On m'a remis les pages du journal La Presse que tu as laissées à mon attention. Je t'en remercie. Et particulièrement pour le cahier souvenir du 12 octobre 2003 qui explique à merveille comment ce journal continuera à fabriquer l'opinion publique avec les nouveaux moyens dont il vient de se doter.

Je me demande, bien qu'il n'en soit fait mention nulle part, si la récente prospérité du journal The Gazette n'y est pas pour quelque chose... Ce journal-ci, ne s'est-il pas dernièrement doté d'une imprimerie toute neuve, et adopté une attitude franchement sympathique envers les francophones dans ses campagnes publicitaires ? N'est-il pas en train de gagner des abonnements sur le dos de La Presse ? Celle-ci ne se devait-elle pas de faire quelque chose pour corriger la situation ?

Dans le cahier souvenir, on publie un joli schéma en 17 étapes de cette « manufacture de nouvelles ». À l'étape 12, on lit ceci :

« Le pupitre entre en jeu. Le répartiteur informe les journalistes des longueurs des textes dont il a besoin, compte tenu de l'espace disponible dans le journal. Le chef de division de soir discute avec les journalistes de l'angle à privilégier, leur fait savoir qu'ils doivent écrire plus d'un papier [2]. Les journalistes se mettent à l'oeuvre : ils doivent rendre leurs articles avant 21 heures. L'heure de tombée de certaines sections, comme 'La Presse Affaires', est plutôt : 17h30. »

C'est comique, ils ne s'en cachent même pas.

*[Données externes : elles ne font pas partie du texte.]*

(** X7.  An authenticator returned by [NewAuthenticator] has the fields
    [newUnstartedAuthenticator] took from the [Config]: the error and
    success URLs, [/] when the [Config] has none; the cookie path, [/]
    when the [Config] had none, which is also what the [Config] holds
    afterwards; the parsed referer path; the cookie flags.  So the
    redirect targets and the cookie path are never empty. *)
Theorem NewAuthenticator_fields_have_defaults :
  forall (ext : Externals) (fuel : nat) (worlds : nat -> World) (c : Config)
         (p : Proc) (r : Constructed) (a : Authenticator),
    NewAuthenticator fuel worlds c p = Some r ->
    result r = inl a ->
    configured c a
    /\ errorURL a <> "" /\ successURL a <> "" /\ cookiePath a <> ""
    /\ cookiePath a = CookiePath (config r)
    /\ GetCookiePath a = CookiePath (config r).
Proof.
  intros ext fuel worlds c p r a Hrun Hres.
  pose proof (NewAuthenticator_loop_configured fuel worlds 0 0 c p [] [] r a
                Hrun Hres) as Hcfg.
  split; [exact Hcfg|].
  destruct Hcfg as (He & Hs & Hc & _).
  assert (Hdefault : forall s, (if String.eqb s "" then "/" else s) <> "").
  { intros s. destruct (String.eqb s "") eqn:E;
      [discriminate | apply String.eqb_neq; exact E]. }
  split; [rewrite He; apply Hdefault|].
  split; [rewrite Hs; apply Hdefault|].
  split; [rewrite Hc; apply Hdefault|].
  assert (Hpath : cookiePath a = CookiePath (config r)).
  { rewrite Hc. pose proof (NewAuthenticator_loop_attempts fuel worlds 0 0 c p
                              [] [] r Hrun) as Hatt.
    pose proof (NewAuthenticator_config fuel worlds c p r Hrun) as Hconfig.
    destruct (newUnstartedAuthenticator (worlds 0%nat) c p)
      as [[[a0|err] c1] p1] eqn:Hun.
    - destruct (newUnstartedAuthenticator_ok _ _ _ _ _ _ Hun)
        as (_ & cl & Hcl).
      rewrite Hcl in Hconfig. simpl in Hconfig. rewrite Hconfig.
      unfold Config_started.
      destruct (String.eqb (CookiePath c) ""); reflexivity.
    - subst r. discriminate. }
  split; [exact Hpath | exact Hpath].
Qed.

(** X7 on a [Config] without error URL, success URL and cookie path. *)
Lemma NewAuthenticator_fields_have_defaults_witness :
  let c := mkConfig AuthSourceOpenShift "https://oauth.example" "" "" "console"
                    "secret" [] "" "" "" "https://console.example" "" true
                    "local-cluster" "" in
  exists r a,
    NewAuthenticator (ext := ExampleExternals) 31
      (fun _ => discovery_world 200 (Some example_metadata)) c Proc_init
    = Some r
    /\ result r = inl a
    /\ errorURL a = "/" /\ successURL a = "/" /\ cookiePath a = "/".
Proof.
  intros c.
  set (run := NewAuthenticator (ext := ExampleExternals) 31
                (fun _ => discovery_world 200 (Some example_metadata)) c
                Proc_init).
  assert (Hok : option_map (fun r => match result r with
                                     | inl _ => true
                                     | inr _ => false
                                     end) run = Some true)
    by (vm_compute; reflexivity).
  destruct run as [r|] eqn:Hrun; [|discriminate]. simpl in Hok.
  destruct (result r) as [a|e] eqn:Hres; [|discriminate].
  destruct (NewAuthenticator_fields_have_defaults ExampleExternals 31
              (fun _ => discovery_world 200 (Some example_metadata)) c
              Proc_init r a Hrun Hres)
    as ((He & Hs & Hc & _) & _).
  exists r, a. split; [reflexivity|]. split; [exact Hres|].
  split; [exact He|]. split; [exact Hs | exact Hc].
Defined.
Lemma elem_of_notify_others (env : Env) (g : Gateway) (requestId : RequestId)
    (senderId : UserId) (user : User) (e : Effect) :
  e ∈ notify_others env g requestId senderId user →
  ∃ userId userSocket t,
    userId ∈ default ∅ (roomUsers g !! requestId) ∧ userId ≠ senderId ∧
    connectedUsers g !! userId = Some userSocket ∧
    e = Emit (sid userSocket) "notification"
          (NotificationEvt requestId ("New message from " +:+ name user) (name user) t).
Proof.
  unfold notify_others. destruct (roomUsers g !! requestId) as [us|]; simpl.
  - intros (k & userId & Hk & He)%elem_of_each_iteration.
    case_bool_decide; [|by apply elem_of_nil in He].
    destruct (connectedUsers g !! userId) as [userSocket|] eqn:Hc;
      [|by apply elem_of_nil in He].
    apply list_elem_of_singleton in He. exists userId, userSocket, (clock env (S k)).
    split_and!; try done. apply elem_of_elements, list_elem_of_lookup. eauto.
  - by intros ?%elem_of_nil.
Qed.

Lemma join_room_emits_presence_only (env : Env) (db : Db) (socket : Socket)
    (data : RoomData) (g : Gateway) (s : SocketId) (ev : string) (p : Payload) :
  Emit s ev p ∈ (join_room env db socket data g).2 → ev = "user_joined_room".
Proof.
  unfold join_room.
  destruct (db_ok env FindRequest); simpl; [|only_logs].
  destruct (requests db !! rd_requestId data) as [request|]; simpl; [|only_logs].
  destruct (negb _ && negb _); simpl; [only_logs|].
  destruct (userRooms g !! rd_userId data) as [rs|]; simpl; [|only_logs].
  rewrite elem_of_cons, elem_of_app, elem_of_socket_to_emit.
  intros [[=]|[(s' & [= -> -> ->] & _)|[[=]|[]%elem_of_nil]%elem_of_cons]].
  done.
Qed.

(** When send_message runs to its end: the two database calls resolve and
    the user of the socket has a record. *)
Lemma send_message_completes_iff (env : Env) (socket : Socket) (data : MessageData)
    (db : Db) (g : Gateway) :
  last (send_message env socket data db g).2 = Some (sent_line data) ↔
  db_ok env FindUser = true ∧ is_Some (users db !! suid socket) ∧
  db_ok env SaveMessage = true.
Proof.
  unfold send_message.
  destruct (db_ok env FindUser); simpl; [|naive_solver].
  destruct (users db !! suid socket) as [user|]; simpl;
    [|split; [by intros [=] | by intros (_ & [? [=]] & _)]].
  destruct (db_ok env SaveMessage); simpl; [|naive_solver].
  split; [eauto|]. intros _.
  by rewrite last_cons, app_assoc, last_snoc.
Qed.
(** * zk-money: bridge-data adapter, progress view and migration form

    A shallow embedding of three TypeScript sources of the zk-money
    front end, and the properties the specification states about them:

    - [Euler]: src/bridge-clients/client/euler/euler-redemption-bridge-data.ts
    - [ProgressTemplate]: zk-money/src/views/account/progress_template.tsx
    - [MigrateForm]: zk-money/src/app/account_forms/migrate_form.ts

    JavaScript [bigint] values are [Z]; enum-valued [number]s are [Z];
    [undefined] is [None] (or an explicit constructor); a promise is its
    settled outcome.  The count-down hook [useCountDownData] computes in
    double-precision floating point and is not embedded.

    The migration form is stateful and asynchronous.  Its operations are
    functions on a world: the fields of the form, a clock that counts the
    awaits, and the log of the events emitted and of the calls made.  The
    collaborators (wallet SDK, key vault, database) are an environment that
    says, for the await of each tick, whether the call rejects, what it
    answers, and which public methods are called on the form meanwhile. *)

From Stdlib Require Import ZArith Lia Bool List String.
From stdpp Require Import base option list gmap strings.

Local Open Scope string_scope.
Local Open Scope list_scope.
Local Open Scope Z_scope.

(** ** JavaScript outcomes shared by the three modules *)

Module Js.

(** The exceptions the sources can raise: [new Error(msg)], the
    [TypeError] of the language itself, and the rejection of a call into
    an external collaborator (contract read, wallet SDK, database). *)
Inductive Exception : Type :=
| Error (msg : string)
| TypeError (msg : string)
| Rejection (what : string).

(** A synchronous call either returns a value or throws. *)
Inductive Completion (A : Type) : Type :=
| Return (a : A)
| Throw (e : Exception).
Arguments Return {A} a.
Arguments Throw {A} e.

(** A promise, observed once settled. *)
Inductive Promise (A : Type) : Type :=
| Resolved (a : A)
| Rejected (e : Exception).
Arguments Resolved {A} a.
Arguments Rejected {A} e.

(** A value that is either a [bigint] or [undefined]. *)
Inductive Value : Type :=
| BigInt (z : Z)
| Undefined.

Definition isBigInt (v : Value) : bool :=
  match v with BigInt _ => true | Undefined => false end.

(** [a * v] for a bigint [a]: mixing a bigint with [undefined] is a
    [TypeError]. *)
Definition mulBigInt (a : Z) (v : Value) : Completion Z :=
  match v with
  | BigInt b => Return (a * b)
  | Undefined => Throw (TypeError "Cannot mix BigInt and other types, use explicit conversions")
  end.

(** Bigint division truncates toward zero. *)
Definition divBigInt (a b : Z) : Z := Z.quot a b.

End Js.

(** ** The Euler redemption bridge-data adapter *)

Module Euler.
Import Js.

(** bridge-data.js is an interface file; an asset carries an id, a type
    and an ERC-20 address. *)
Inductive AztecAssetType : Type := ETH | ERC20 | VIRTUAL | NOT_USED.

Record AztecAsset : Type := {
  id : Z;
  assetType : AztecAssetType;
  erc20Address : string;
}.

Record AssetValue : Type := {
  assetId : Z;
  value : Z;
}.

Record UnderlyingAsset : Type := {
  address : string;
  name : string;
  symbol : string;
  decimals : Z;
  amount : Z;
}.

(** The contract reads the adapter issues through its ethers provider.
    [None] is a read that rejects; for [asset] it also covers an answer
    that [EthAddress.fromString] refuses. *)
Record Provider : Type := {
  read_asset : string -> option string;
  read_name : string -> option string;
  read_symbol : string -> option string;
  read_decimals : string -> option Z;
}.

Inductive ContractCall : Type :=
| CallAsset (vault : string)
| CallName (token : string)
| CallSymbol (token : string)
| CallDecimals (token : string).

(** An adapter method's outcome together with the contract reads it
    issued, in order. *)
Definition Traced (A : Type) : Type := (A * list ContractCall)%type.

(** [minTokenOut]: the object literal, keyed by asset id. *)
Definition minTokenOut : gmap Z Z :=
  <[0 := 99 * 10 ^ 16]>   (* ETH *)
  (<[1 := 96 * 10 ^ 16]>  (* DAI *)
  (<[2 := 99 * 10 ^ 16]>  (* WSTETH *)
  (<[5 := 99 * 10 ^ 16]>  (* weWETH *)
  (<[6 := 99 * 10 ^ 16]>  (* weWSTETH *)
  (<[7 := 96 * 10 ^ 16]>  (* weDAI *)
   ∅))))).

(** The keys of the literal. *)
Definition minTokenOutIds : list Z := [0; 1; 2; 5; 6; 7].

Tout tient à : 1. l'espace disponible, 2. l'angle à privilégier et 3. l'heure de tombée. On ne dit pas de quoi dépend « l'espace disponible », mais nous savons bien que celle-ci dépend de « l'espace qui reste après que la publicité a pris sa place ». Ensuite, on va commander aux journalistes — qui sont des écrivains publics à la solde des intérêts de ceux qui gouvernent : lobbys, gouvernements, intérêts financiers (dont leur propre patron) — d'écrire dans le sens prescrit par le chef de division qui veille au grain. Et finalement, on est pressé : l'heure de tombée, ce fameux « temps qui nous manque », régit la condition dans laquelle seront « produits » les textes. Je te le demande, mais vraiment Robert, crois-tu que dans ces conditions on puisse véritablement parler d'information ?

Il me vient plutôt à l'esprit les mots « manipulation de masse ». Seul effet positif à ce mouvement : je dois reconnaître que nous vivons, jour après jour, dans une société relativement paisible. Mais, tant pis pour la Liberté, tant pis pour l'information. J'ai plutôt l'impression que nos esprits sont des moutons savamment dirigés par des chefs d'orchestre qui ont trouvé le moyen de nous asservir à leurs intérêts sans que ça fasse trop mal. En fait, ça fait mal, mais nous sommes habitués à cette souffrance, et on ne changera rien parce que cette propagande prend bien soin, jour après jour, d'entretenir la frayeur dans notre esprit, comme le souligne si bien Michael Moore dans son film Bowling pour Columbine. Nous avons mal à notre temps toujours trop court, mal de nos automobiles, mal de nos addictions aux drogues de toutes sortes, mal à notre porte-feuille jamais assez garni, mal de notre solitude, mal de notre manque d'éducation et d'instruction, mal de notre fatigue chronique, etc. Mais nous avons de quoi nous consoler parce que, à la une, on nous dit chaque jour que ça pourrait être pire : ailleurs, ils se font exploser, charcuter, violer, emprisonner, voler, séquestrer, « cataclysmiser ». Bref, ailleurs c'est l'Apocalypse, et sur notre rue, tout est resté calme: nous sommes donc chanceux. Bienheureux, soyons-nous !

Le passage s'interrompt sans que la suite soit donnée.